WORK REQUEST:
Lines with the word "event" are the ones wanted. Copy each of them from the entries below.

==============================

Definition close_datafile (info : datafile_info) : datafile_info :=
  set_fsize (set_file info None (zeros FNAME_SIZE)) 0.

Definition datafile_reset_currfile (info : datafile_info) (h : heap)
    : res (datafile_info * heap) :=
  match curr_fp info with
  | Some _ =>
      let count := if file_count info >? 0 then i32 (file_count info - 1) else file_count info in
      np ← of_option NullDeref (names_msg info);
      nm ← load h np;
      n ← c_strlen (curr_fname info);
      h ← store h np (set_len nm (i32 (mlen nm - (n + 1))));
      Ok (close_datafile (set_count info count), h)
  | None => Ok (close_datafile info, h)
  end.

(** Lines 149-157: count the new file and add its name to the list. *)
Definition record_name (info : datafile_info) (h : heap) : res (datafile_info * heap) :=
  let info := set_fsize (set_count info (i32 (file_count info + 1))) 0 in
  '(np, info, h) ←
    (match names_msg info with
     | Some np => Ok (np, info, h)
     | None =>
         nm ← message_new (i32 ((max_fcnt info + 1) * (FNAME_SIZE + 1)));
         let '(np, h) := alloc h (set_type nm 1) in
         Ok (np, set_names info (Some np), h)
     end);
  nm ← load h np;
  name ← c_string (curr_fname info);
  d ← buf_write (mdata nm) (mlen nm) (name ++ [0]);
  h ← store h np (set_len (set_data nm d) (i32 (mlen nm + (zlen name + 1))));
  Ok (info, h).

(** Lines 134-158: close a file the message would not fit in, and open the
    next one when none is open. *)
Definition open_for_write (env : fenv) (info : datafile_info) (over : bool)
    (h : heap) (fs : files) : res (Z * datafile_info * heap * files) :=
  let info := match curr_fp info with
              | Some _ => if over then close_datafile info else info
              | None => info
              end in
  match curr_fp info with
  | Some _ => Ok (0, info, h, fs)
  | None =>
      '(r, info, fs) ← create_datafile env info fs;
      if negb (r =? 0) then Ok (-1, info, h, fs)
      else '(info, h) ← record_name info h; Ok (0, info, h, fs)
  end.
(** [receive_callback]: [contents] is the memory behind the pointer.  Sizes
    are of type size_t. *)
Definition receive_callback (contents : list Z) (size nmemb : Z) (userp : option resp_buffer)
    : res (Z * option resp_buffer) :=
  match userp with
  | None => Ok (0, None)
  | Some mem =>
      let total := u64 (size * nmemb) in
      if pos mem <? MAX_RESP_BUFF_SIZE then
        let room := u64 (i32 (MAX_RESP_BUFF_SIZE - pos mem)) in
        let realsize := if total >? room then room else total in
        d ← buf_read contents 0 realsize;
        b ← buf_write (buff mem) (pos mem) d;
        Ok (total, Some (MkResp b (i32 (u64 (pos mem + realsize)))))
      else
        b ← arr_set (buff mem) MAX_RESP_BUFF_SIZE 0;
        Ok (total, Some (MkResp b (pos mem)))
  end.

(** libcurl delivers a body in pieces, each as [nmemb] items of size 1. *)
Fixpoint deliver (chunks : list (list Z)) (mem : resp_buffer) : res resp_buffer :=
  match chunks with
  | [] => Ok mem
  | c :: rest =>
      '(_, m) ← receive_callback c 1 (zlen c) (Some mem);
      mem ← of_option NullDeref m;
      deliver rest mem
  end.

(** The outcomes of [curl_easy_perform] the code tells apart. *)
Inductive CURLcode : Type :=
| CURLE_OK
| CURLE_COULDNT_RESOLVE_PROXY
| CURLE_COULDNT_RESOLVE_HOST
| CURLE_COULDNT_CONNECT
| CURLE_SEND_ERROR
| CURLE_OPERATION_TIMEDOUT
| CURLE_RECV_ERROR
| CURLE_OTHER (n : Z).

(** A form part: a value copied from a string, a file named by its path, or a
    buffer of a given length sent as a file without a name. *)
Inductive form_part : Type :=
| FormCopy (name contents : list Z)
| FormFile (name fpath filename : list Z)
| FormBuffer (name filename data : list Z) (len : Z).

(** Everything the code sets on the handle before it performs. *)
Record request := MkRequest {
  rq_url : list Z;
  rq_post : Z;
  rq_connect_timeout : Z;
  rq_timeout : Z;
  rq_headers : list (list Z);
  rq_form : list form_part
}.

(** What performing a request yields: the result code, the HTTP status and
    the pieces of the body handed to the callback. *)
Record answer := MkAnswer { an_rc : CURLcode; an_status : Z; an_chunks : list (list Z) }.

Section Sender.
Context {json : Type}.
(** [cJSON_Parse] on a NUL-terminated buffer, [cJSON_GetObjectItem] and the
    [valueint] field. *)
Context (cJSON_Parse : list Z -> option json).
Context (cJSON_GetObjectItem : option json -> list Z -> option json).
Context (valueint : json -> Z).
(** [curl_easy_perform] on a handle set up as the request says. *)
Context (curl_easy_perform : request -> answer).

(** The switch that follows [curl_easy_perform]. *)
Definition classify (rc : CURLcode) (hc : Z) (body : list Z) : Z :=
  match rc with
  | CURLE_OK =>
      if negb (hc =? 200) then SND_ERR_SRV
      else match cJSON_GetObjectItem (cJSON_Parse body) (bytes "code") with
           | Some item => if valueint item =? 200 then SND_SUCCESS else SND_ERR_SRV
           | None => SND_ERR_SRV
           end
  | CURLE_COULDNT_RESOLVE_PROXY | CURLE_COULDNT_RESOLVE_HOST
  | CURLE_COULDNT_CONNECT | CURLE_SEND_ERROR => SND_ERR_NET
  | CURLE_OPERATION_TIMEDOUT | CURLE_RECV_ERROR => SND_ERR_SRV
  | CURLE_OTHER _ => SND_ERR_SYS
  end.

(** Perform the request and classify; the body is read as a C string. *)
Definition perform (rq : request) : res Z :=
  let a := curl_easy_perform rq in
  resp ← deliver (an_chunks a) resp_init;
  body ← (match an_rc a with CURLE_OK => c_string (buff resp) | _ => Ok [] end);
  Ok (classify (an_rc a) (an_status a) body).

Definition file_request (url token path : list Z) (flen : Z) : request :=
  {| rq_url := url; rq_post := 1;
     rq_connect_timeout := HTTP_CONN_TIMEOUT; rq_timeout := HTTP_OPER_TIMEOUT;
     rq_headers := bytes "Expect:" ::
       (if flen >? MAX_CHUNKED_DATA_SIZE then [bytes "Transfer-Encoding: chunked"] else []);
     rq_form := [FormCopy (bytes "access_token") token; FormFile (bytes "file") path []] |}.

(** [send_log_file]: [flen] is what [get_file_size] returned, [init_ok]
    whether [curl_easy_init] gave a handle. *)
Definition send_log_file (flen : Z) (init_ok : bool) (url token path : list Z) : res Z :=
  if flen <? 0 then Ok SND_ERR_SYS
  else if negb init_ok then Ok SND_ERR_SYS
  else perform (file_request url token path flen).

Definition buff_request (url token data : list Z) (len : Z) : request :=
  {| rq_url := url; rq_post := 1;
     rq_connect_timeout := HTTP_CONN_TIMEOUT; rq_timeout := HTTP_OPER_TIMEOUT;
     rq_headers := [bytes "Expect:"];
     rq_form := [FormCopy (bytes "access_token") token;
                 FormBuffer (bytes "file") [] data len] |}.
(* ===== verification/SenderWorker.v ===== *)
(** The sender thread (src/useapp/worker.c, lines 293-441): one message at a
    time from the queue to the server, the list of file names it works
    through, and the dump of everything unsent to a local file at shutdown. *)
From S2P Require Import Prelude Queue MsgQueue Message Datafile Receiver Sender.
Import Message Datafile.

Module SenderWorker.

(** [messge_filename_forward]: drop the first name of the list. *)
Definition messge_filename_forward (m : message) : res message :=
  n ← c_strlen (mdata m);
  let namelen := i32 n in
  if mtype m =? 1 then
    if mlen m >? i32 (namelen + 1) then
      src ← buf_read (mdata m) (i32 (namelen + 1)) (i32 (mlen m - namelen - 1));
      d ← buf_write (mdata m) 0 src;
      Ok (set_len (set_data m d) (i32 (mlen m - (namelen + 1))))
    else
      d ← arr_set (mdata m) 0 0;
      Ok (set_data (set_len m 0) d)
  else Ok m.

(** [access(name, F_OK)] *)
Definition access (fs : files) (name : list Z) : bool := bool_decide (is_Some (fs !! name)).

(** [basename] on a path that does not end in a slash. *)
Fixpoint basename_from (best s : list Z) : list Z :=
  match s with
  | [] => best
  | c :: r => if c =? 47 then basename_from r r else basename_from best r
  end.
Definition basename (s : list Z) : list Z := basename_from s s.

(** [rename(old, new)] when it succeeds. *)
Definition rename_file (fs : files) (old new : list Z) : files :=
  match fs !! old with
  | Some d => <[new := d]> (delete old fs)
  | None => fs
  end.

(** What was handed to the server, with the code that came back. *)
Inductive event : Type :=
| SentBuff (data : list Z) (ret : Z)
| SentFile (name : list Z) (ret : Z).

(** What libcurl answers in one call of a send function. *)
Record netin := MkNet { n_init : bool; n_curl : Sender.request -> Sender.answer }.

(** What the outside does during one round of the inner loop: messages the
    receiver queues before it, the files it finds, the answers of the server,
    the value of [g_quit] at its end. *)
Record attempt := MkAttempt {
  at_gives : list message;
  at_fs : files;
  at_net : nat -> netin;
  at_gquit : Z
}.

(** What the C library and the file system answer during the dump. *)
Record dumpin := MkDump {
  du_stamp : list Z;
  du_fopen : bool;
  du_rename : list Z -> list Z -> bool;
  du_write : nat -> option Z
}.

Inductive inner_end : Type := Released | Leave (p : ptr) | Going (p : ptr).
Inductive dump_end : Type :=
| DumpNext (p : ptr) (fp : option (list Z)) | DumpOver | DumpLeft (p : ptr).
Inductive iter_end : Type := Again | Ended | Stuck (p : ptr).

(** The outside of one round of the outer loop. *)
Record sinput := MkSInput {
  si_gives : list message;
  si_gquit : Z;
  si_attempts : list attempt;
  si_dump : dumpin
}.

#[local] Set Proof Using Clear Unused.
#[local] Set Default Proof Using "Type".

Section SenderWorker.
Context {Q : Type} {MQ : MsgQueue ptr Q}.
Context {json : Type}.
Context (cJSON_Parse : list Z -> option json).
Context (cJSON_GetObjectItem : option json -> list Z -> option json).
Context (valueint : json -> Z).
(** [get_file_size] of common.h and the constant of api_config.h. *)
Context (get_file_size : files -> list Z -> Z).
Context (MONITOR_URLSUFF : list Z).
(** [conf->host], [conf->access_token], [conf->data.path] *)
Context (host access_token dpath : list Z).

Abbreviation world := (Receiver.world (Q := Q)).
Abbreviation MkWorld := (Receiver.MkWorld (Q := Q)).
Abbreviation wheap := (Receiver.wheap (Q := Q)).
Abbreviation wqueue := (Receiver.wqueue (Q := Q)).
Abbreviation wfs := (Receiver.wfs (Q := Q)).

(** Lines 368-369. *)
Definition url : list Z := take 1022 (host ++ MONITOR_URLSUFF).

Definition send_file (fs : files) (net : netin) (name : list Z) : res Z :=
  Sender.send_log_file cJSON_Parse cJSON_GetObjectItem valueint (n_curl net)
    (get_file_size fs name) (n_init net) url access_token name.
Definition send_buff (net : netin) (data : list Z) (len : Z) : res Z :=
  Sender.send_log_buff cJSON_Parse cJSON_GetObjectItem valueint (n_curl net)
    (n_init net) url access_token data len.

(** Lines 404-421: the files of one list, until one is missing, the network
    fails or the list is empty. *)
Fixpoint send_files (fuel k : nat) (a : attempt) (m : message)
    : res (message * list event) :=
  match fuel with
  | O => UB OutOfFuel
  | S fuel =>
      name ← c_string (mdata m);
      if (zlen name >? 0) && access (at_fs a) name then
        ret ← send_file (at_fs a) (at_net a k) name;
        if ret =? Sender.SND_SUCCESS then
          m ← messge_filename_forward m;
          '(m, ev) ← send_files fuel (S k) a m;
          Ok (m, SentFile name ret :: ev)
        else if (ret =? Sender.SND_ERR_SYS) || (ret =? Sender.SND_ERR_SRV) then
          m ← messge_filename_forward m;
          '(m, ev) ← send_files fuel (S k) a m;
          Ok (m, SentFile name ret :: ev)
        else Ok (m, [SentFile name ret])
      else Ok (m, [])
  end.

Definition names_fuel (m : message) : nat := S (S (length (mdata m))).

(** Lines 387-422: one round of the inner loop on the message [p]. *)
Definition attempt_body (a : attempt) (p : ptr) (w : world)
    : res (option ptr * world * list event) :=
  m ← load (wheap w) p;
  if mtype m =? 0 then
    d ← buf_read (mdata m) 0 (mlen m);
    ret ← send_buff (at_net a 0) d (mlen m);
    if ret =? Sender.SND_SUCCESS then
      '(msg, h) ← MESSAGE_DEL (wheap w) (Some p);
      Ok (msg, MkWorld h (wqueue w) (wfs w), [SentBuff d ret])
    else if (ret =? Sender.SND_ERR_SYS) || (ret =? Sender.SND_ERR_SRV) then
      '(msg, h) ← MESSAGE_DROP (wheap w) (Some p);
      Ok (msg, MkWorld h (wqueue w) (wfs w), [SentBuff d ret])
    else Ok (Some p, w, [SentBuff d ret])
  else
    '(m, ev) ← send_files (names_fuel m) 0 a m;
    h ← store (wheap w) p m;
    Ok (Some p, MkWorld h (wqueue w) (wfs w), ev).

(** The receiver thread allocates messages and offers them to the queue; one
    that is refused stays with the receiver. *)
Fixpoint receiver_gives (ms : list message) (w : world) : res world :=
  match ms with
  | [] => Ok w
  | m :: ms =>
      let '(p, h) := alloc (wheap w) m in
      '(_, q) ← mq_push_wait (wqueue w) p;
      receiver_gives ms (MkWorld h q (wfs w))
  end.

Definition interfere (a : attempt) (w : world) : res world :=
  w ← receiver_gives (at_gives a) w; Ok (MkWorld (wheap w) (wqueue w) (at_fs a)).

(** Lines 385-429: the inner loop, one attempt after the other; [Going] when
    the attempts given are used up and the loop has not ended. *)
Fixpoint inner (ats : list attempt) (p : ptr) (w : world)
    : res (inner_end * world * list event) :=
  match ats with
  | [] => Ok (Going p, w, [])
  | a :: ats =>
      w ← interfere a w;
      '(msg, w, ev) ← attempt_body a p w;
      match msg with
      | None => Ok (Released, w, ev)
      | Some p =>
          if Receiver.check_workers_quit (at_gquit a) =? 0
          then '(e, w, ev') ← inner ats p w; Ok (e, w, ev ++ ev')
          else Ok (Leave p, w, ev)
      end
  end.

(** Lines 322-335: every file of the list that exists is renamed. *)
Definition dump_target (name : list Z) : list Z :=
  take 510 (dpath ++ [47] ++ access_token ++ [95] ++ basename name).

Fixpoint dump_names (fuel : nat) (du : dumpin) (m : message) (fs : files)
    : res (message * files) :=
  match fuel with
  | O => UB OutOfFuel
  | S fuel =>
      name ← c_string (mdata m);
      if (zlen name >? 0) && access fs name then
        nb ← buf_write (zeros 512) 0
               (snprintf_bytes (512 - 1) (dpath ++ [47] ++ access_token ++ [95] ++ basename name));
        target ← c_string nb;
        let fs := if du_rename du name target then rename_file fs name target else fs in
        m ← messge_filename_forward m;
        dump_names fuel du m fs
      else Ok (m, fs)
  end.

(** Lines 338-349: the dump file is opened for the first message that needs
    it; [None] when that fails. *)
Definition dump_open (du : dumpin) (fp : option (list Z)) (fs : files)
    : res (option (list Z) * files) :=
  match fp with
  | Some _ => Ok (fp, fs)
  | None =>
      nb ← buf_write (zeros 512) 0
             (snprintf_bytes (512 - 20) (dpath ++ [47] ++ access_token ++ [95]));
      n ← c_strlen nb;
      text ← strftime_bytes (du_stamp du) 20;
      nb ← buf_write nb n text;
      name ← c_string nb;
      if du_fopen du then Ok (Some name, touch fs name) else Ok (None, fs)
  end.

(** Lines 320-359: what the loop does with the message in hand; [true] when
    the dump file could not be opened.  [k] numbers the messages. *)
Definition dump_body (k : nat) (du : dumpin) (p : ptr) (fp : option (list Z)) (w : world)
    : res (bool * option (list Z) * heap * files) :=
  m ← load (wheap w) p;
  if mtype m =? 1 then
    '(m, fs) ← dump_names (names_fuel m) du m (wfs w);
    h ← store (wheap w) p m;
    Ok (false, fp, h, fs)
  else
    '(fp, fs) ← dump_open du fp (wfs w);
    match fp with
    | None => Ok (true, None, wheap w, fs)
    | Some name =>
        d ← buf_read (mdata m) 0 (mlen m);
        Ok (false, fp, wheap w, (fwrite (du_write du k) fs name d).2)
    end.

(** One round of the loop: it goes on with the next message and the dump
    file, the queue is empty, or the dump file could not be opened. *)
Definition dump_round (k : nat) (du : dumpin) (p : ptr) (fp : option (list Z)) (w : world)
    : res (dump_end * world) :=
  '(stop, fp, h, fs) ← dump_body k du p fp w;
  if (stop : bool) then Ok (DumpLeft p, MkWorld h (wqueue w) fs)
  else
    '(_, h) ← MESSAGE_DEL h (Some p);
    '(v, q) ← mq_pop_wait (wqueue w);
    match v with
    | None => Ok (DumpOver, MkWorld h q fs)
    | Some p => Ok (DumpNext p fp, MkWorld h q fs)
    end.

Fixpoint message_dump_to_file (fuel k : nat) (du : dumpin) (p : ptr) (fp : option (list Z))
    (w : world) : res world :=
  match fuel with
  | O => UB OutOfFuel
  | S fuel =>
      '(next, w) ← dump_round k du p fp w;
      match next with
      | DumpNext p fp => message_dump_to_file fuel (S k) du p fp w
      | DumpOver | DumpLeft _ => Ok w
      end
  end.

(** One round of [sender_worker]'s outer loop. *)
Definition sender_iter (i : sinput) (w : world) : res (iter_end * world * list event) :=
  w ← receiver_gives (si_gives i) w;
  '(v, q) ← mq_pop_wait (wqueue w);
  let w := MkWorld (wheap w) q (wfs w) in
  match v with
  | None =>
      if Receiver.check_workers_quit (si_gquit i) =? 0
      then Ok (Again, w, []) else Ok (Ended, w, [])
  | Some p =>
      '(e, w, ev) ← inner (si_attempts i) p w;
      match e with
      | Released => Ok (Again, w, ev)
      | Leave p =>
          w ← message_dump_to_file (S (Z.to_nat (mq_cap (wqueue w)))) 0 (si_dump i) p None w;
          Ok (Ended, w, ev)
      | Going p => Ok (Stuck p, w, ev)
      end
  end.

(** The whole thread, for as many rounds as inputs are given. *)
Fixpoint sender_worker (ins : list sinput) (w : world) : res (iter_end * world * list event) :=
  match ins with
  | [] => Ok (Again, w, [])
  | i :: ins =>
      '(e, w, ev) ← sender_iter i w;
      match e with
      | Again => '(e, w, ev') ← sender_worker ins w; Ok (e, w, ev ++ ev')
      | _ => Ok (e, w, ev)
      end
  end.

(** ** Walking through a list of names *)

(** A names message the sender can walk through: it ends in a NUL, so every
    [strlen] stops inside it. *)
Definition list_ok (m : message) : Prop :=
  mtype m = 1 /\ 0 <= mlen m <= zlen (mdata m) /\ zlen (mdata m) <= MSG_LIMIT /\
  last (mdata m) = Some 0.

Lemma list_name m : list_ok m ->
  exists s r, mdata m = s ++ 0 :: r /\ no_nul s /\ c_string (mdata m) = Ok s /\
    c_strlen (mdata m) = Ok (zlen s).
Proof.
  intros (_ & _ & _ & Hl). destruct (last_cstr _ Hl) as [n Hn].
  destruct (cstr_end_split _ _ Hn) as (s & r & E & Hs & _).
  exists s, r. rewrite E. split_and!; [done|done|by apply c_string_app|by apply c_strlen_app].
Qed.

==============================

TASK ANSWER:
Inductive event : Type :=
    : res (message * list event) :=
    : res (option ptr * world * list event) :=
    : res (inner_end * world * list event) :=
Definition sender_iter (i : sinput) (w : world) : res (iter_end * world * list event) :=
Fixpoint sender_worker (ins : list sinput) (w : world) : res (iter_end * world * list event) :=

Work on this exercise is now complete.